The present invention provides an apparatus for measuring the straightness, the deviation from the straightness or bending of the surface of a ferro magnetic bar, such as a (part of a) railroad rail, comprising of: - a first end part

- a second end part at a distance from the first end part, wherein the first and the second end parts are placed over the rail for measuring,

- a magnetic sensor that can be moved between the first and the second end part, and

- compensation means to compensate for remanent magnetic in the ferro magnetic material of the bar.

- The present invention further provides a apparatus for measuring the straightness, deviation from the straightness or bending of a surface of a ferro magnetic bar, such as (a part of a) railroad rail, which measuring device comprises of;

- a first end part

- a second end part at a distance form the first end part where in the first and the second end parts are placed over that of the rail for measuring,

- a magnetic sensor that can be moved between the first and the second end part, and

- second compensation means to compensate for the difference of the placement of the first end part and the second end part with respect to the bar or to compensate for the movement of the magnetic sensor when it travels between the first and the second end part.

The second compensation means preferably comprise reference sensors used to measure the position of the apparatus or straight edge on the rail, such that the variation in placing the apparatus on the rails can be compensated for.

The inventions also provides a method for measuring a surface of a ferro magnetic bar, wherein a first end part is placed on or in the vicinity of the bar, wherein a second end part is placed at a distance from the first part on or in the vicinity of the bar and wherein a magnetic sensor is moved between the first and the second end part. Other advantages, features and details will become apparent from the following description with reference to the appended drawings, in which:

fig. 1 shows a first preferred embodiment of the measuring system according to the present invention; fig. 2 shows a partly broken away perspective view of the measuring system of fig.l; fig. 3 is a partly schematic perspective view of the measuring system of fig. 1 and 2, fig. 4 shows detail IV from fig. 2, fig. 5 shows detail V from fig. 1, fig. 6 is a block diagram of the operation of the measuring system of the previous figures, fig. 7 shows a flowchart of the functional operation of a preferred embodiment of a measuring system according to the previous figures; and

Fig.8 shows a flowchart of a second preferred embodiment of a functional operation of a system according to fig. 1-6.

A measuring apparatus 1 (fig. 1,2,3) for measuring the straightness of a railroad rail R comprises a beam 2 cut away on the underside with a left and a right en part 3 and 4. Three shafts 5,6 and 7 are mounted between the left and the right end part, along which shafts a carriage 8 can be moved.
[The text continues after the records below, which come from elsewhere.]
(* ===== verification/PrefetchClaims.v ===== *)
(** * Theorems on the prefetch cache

    Histories of the operations of [src/src/prefetch/prefetch_cache.c], with the
    requests and the ends of their fetches in any order, and what holds in them. *)

From stdpp Require Import gmap.
From S2P Require Import Prelude Hash Lru LruLists LruIndex LruSpec LruProof LruCorrect LruClaims LruClient PrefetchCache PrefetchGates PrefetchProof PrefetchSteps PrefetchRequest PrefetchUnpin.

#[local] Open Scope Z_scope.

Section history.
Context {OW : OtherWaiters} {K V : Type} (key_eq : K -> K -> bool) `{!KeyEquiv key_eq}.
Notation entry := (item (ptr * K) * prefetch_slot K V)%type.
Implicit Types (st : pst K V) (e : entry) (L : list entry).

(** ** Creation *)

Lemma free_loop_spec n (l : list Z) i cap :
  0 <= i -> i + Z.of_nat n = cap -> zlen l = cap -> cap <= 2 ^ 30 ->
  exists l', free_loop n l i cap = Some l' /\ zlen l' = cap /\
    forall k, aget l' k = if decide (i <= k < cap) then Some (cap - 1 - k) else aget l k.
Proof.
  revert l i. induction n as [|n IH]; intros l i Hi Hn Hl Hc; cbn [free_loop].
  { exists l. split_and!; try done. intros k. by rewrite decide_False by lia. }
  rewrite u32_id by clia. rewrite aset_range by lia. cbn [mbind option_bind].
  destruct (IH (<[Z.to_nat i := cap - 1 - i]> l) (i + 1)) as (l' & -> & Hl' & Hg); [lia|lia|by rewrite length_insert|done|].
  exists l'. split_and!; try done. intros k. rewrite Hg, (aget_aset l i (cap - 1 - i)) by (apply aset_range; lia).
  repeat case_decide; try lia; try done. by subst.
Qed.

Lemma create_spec (alloc : nat -> bool) cfg :
  (forall g, others g = 0) -> prefetch_config_ok cfg = true -> cf_capacity cfg <= 2 ^ 30 -> 0 < cf_max_probe cfg < UINT32_MAX -> (forall k, alloc k = true) ->
  exists c, prefetch_cache_create (K := K) alloc cfg = Some (Some c) /\ pc_capacity c = cf_capacity cfg /\ watermark c = 0 /\
    pinv key_eq 0 (PState c ∅ ∅ [] []) ([] : list entry) empty_cache.
Proof.
  intros Hnone Hok Hcap Hmp Ha. unfold prefetch_cache_create. rewrite Hok, !Ha. cbn [negb andb].
  assert (0 < cf_capacity cfg) as H0.
  { unfold prefetch_config_ok in Hok. rewrite !andb_true_iff in Hok. destruct Hok as [[[[H _] _] _] _]. by apply Z.ltb_lt. }
  destruct (free_loop_spec (Z.to_nat (cf_capacity cfg)) (replicate (Z.to_nat (cf_capacity cfg)) 0) 0 (cf_capacity cfg))
    as (f & -> & Hf & Hg); [lia|lia|rewrite length_replicate; lia|done|].
  cbn [mbind option_bind].
  destruct (lru_create_ok (V := ptr * K) (fun k => alloc (4 + k)%nat) (cf_capacity cfg) (cf_max_probe cfg))
    as (l & -> & Hn & _ & _ & F & HS); [lia|lia|by rewrite !Ha|].
  cbn [mbind option_bind]. eexists. split; [done|]. split; [done|]. split; [done|].
  assert (Hrep : rep (lru_slot_eq key_eq) l empty_cache) by (split; [by intros ??? ?%not_elem_of_nil|by exists F]).
  assert (Htk : take (Z.to_nat (cf_capacity cfg)) f = f) by (apply take_ge; lia).
  split; try done; [split; cbn; try done|intros p [s Hp]; cbn in Hp; by rewrite lookup_empty in Hp].
  - rewrite length_replicate. lia.
  - constructor.
  - constructor.
  - intros i p Hi. unfold aget in Hi. destruct (0 <=? i); [|done]. by apply lookup_replicate_1 in Hi as [? _].
  - rewrite Htk. apply NoDup_alt. intros i j x Hi Hj.
    pose proof (Hg (Z.of_nat i)) as Gi. pose proof (Hg (Z.of_nat j)) as Gj. rewrite aget_nat, Hi in Gi. rewrite aget_nat, Hj in Gj.
    apply lookup_lt_Some in Hi, Hj. rewrite decide_True in Gi by lia. rewrite decide_True in Gj by lia. simplify_eq. lia.
  - intros i. rewrite Htk, elem_of_aget. split.
    + intros [k Hk]. rewrite Hg in Hk. case_decide; [|apply aget_Some_range in Hk as Hr; rewrite length_replicate in Hr; lia].
      simplify_eq. apply aget_lookup. split; [lia|]. apply lookup_replicate_2. lia.
    + intros Hi. apply aget_Some_range in Hi. rewrite length_replicate in Hi. exists (cf_capacity cfg - 1 - i).
      rewrite Hg, decide_True by lia. f_equal. lia.
  - lia.
  - split; [done| |]; intros g; unfold expected; rewrite Hnone; [done|]. change (waiting [] g) with 0. lia.
Qed.
(** ** Histories *)

(** The state, the number of requests so far, the fetches that were handed out and
    have not ended, and the values they produced. *)
Record world := World { w_reqs : Z; w_st : pst K V; w_out : list (ptr * prefetch_completion); w_vals : list V }.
The carriage is provided with a handle for moving the carriage to the left and right and for lifting the measuring equipment 1 from the rail R. The equipment 1 is preferably provided with for instance ball-shaped supporting elements 10,11 and 12 for a stable positioning thereof on the rail R. The carriage is provided with a display 22 (see also fig.5) to show the measuring results or other data and a keyboard 13 for entering commands to the measuring equipment 1. In a manner not shown in the drawing, the equipment 1 also has a power inlet and a data connection for data exchange with a host system such as a (personal) computer and to recharge the internal accumulator or battery of the measuring equipment. A first left reference sensor 14 and a second left reference sensor 15 are arranged (close to) the left end part 3, while close to the right end part 5 a first right reference sensor 16 and a second right reference sensor 17

are arranged. The carriage is equipped with a side measuring sensor 18 to measure the straightness of the side of the rail and a top sensor 19 to measure the straightness of the top side of the railroad rail, as well as a reference sensor 20 which generates reference values with respect to a reference cable 21 that is tied between the left end part 3 and the right end part 4 and runs freely of the measuring carriage. The shafts 5,6 and 7 that guide the measuring carriage are preferably mounted at least slightly pivotally to the respective end parts 3 and 4.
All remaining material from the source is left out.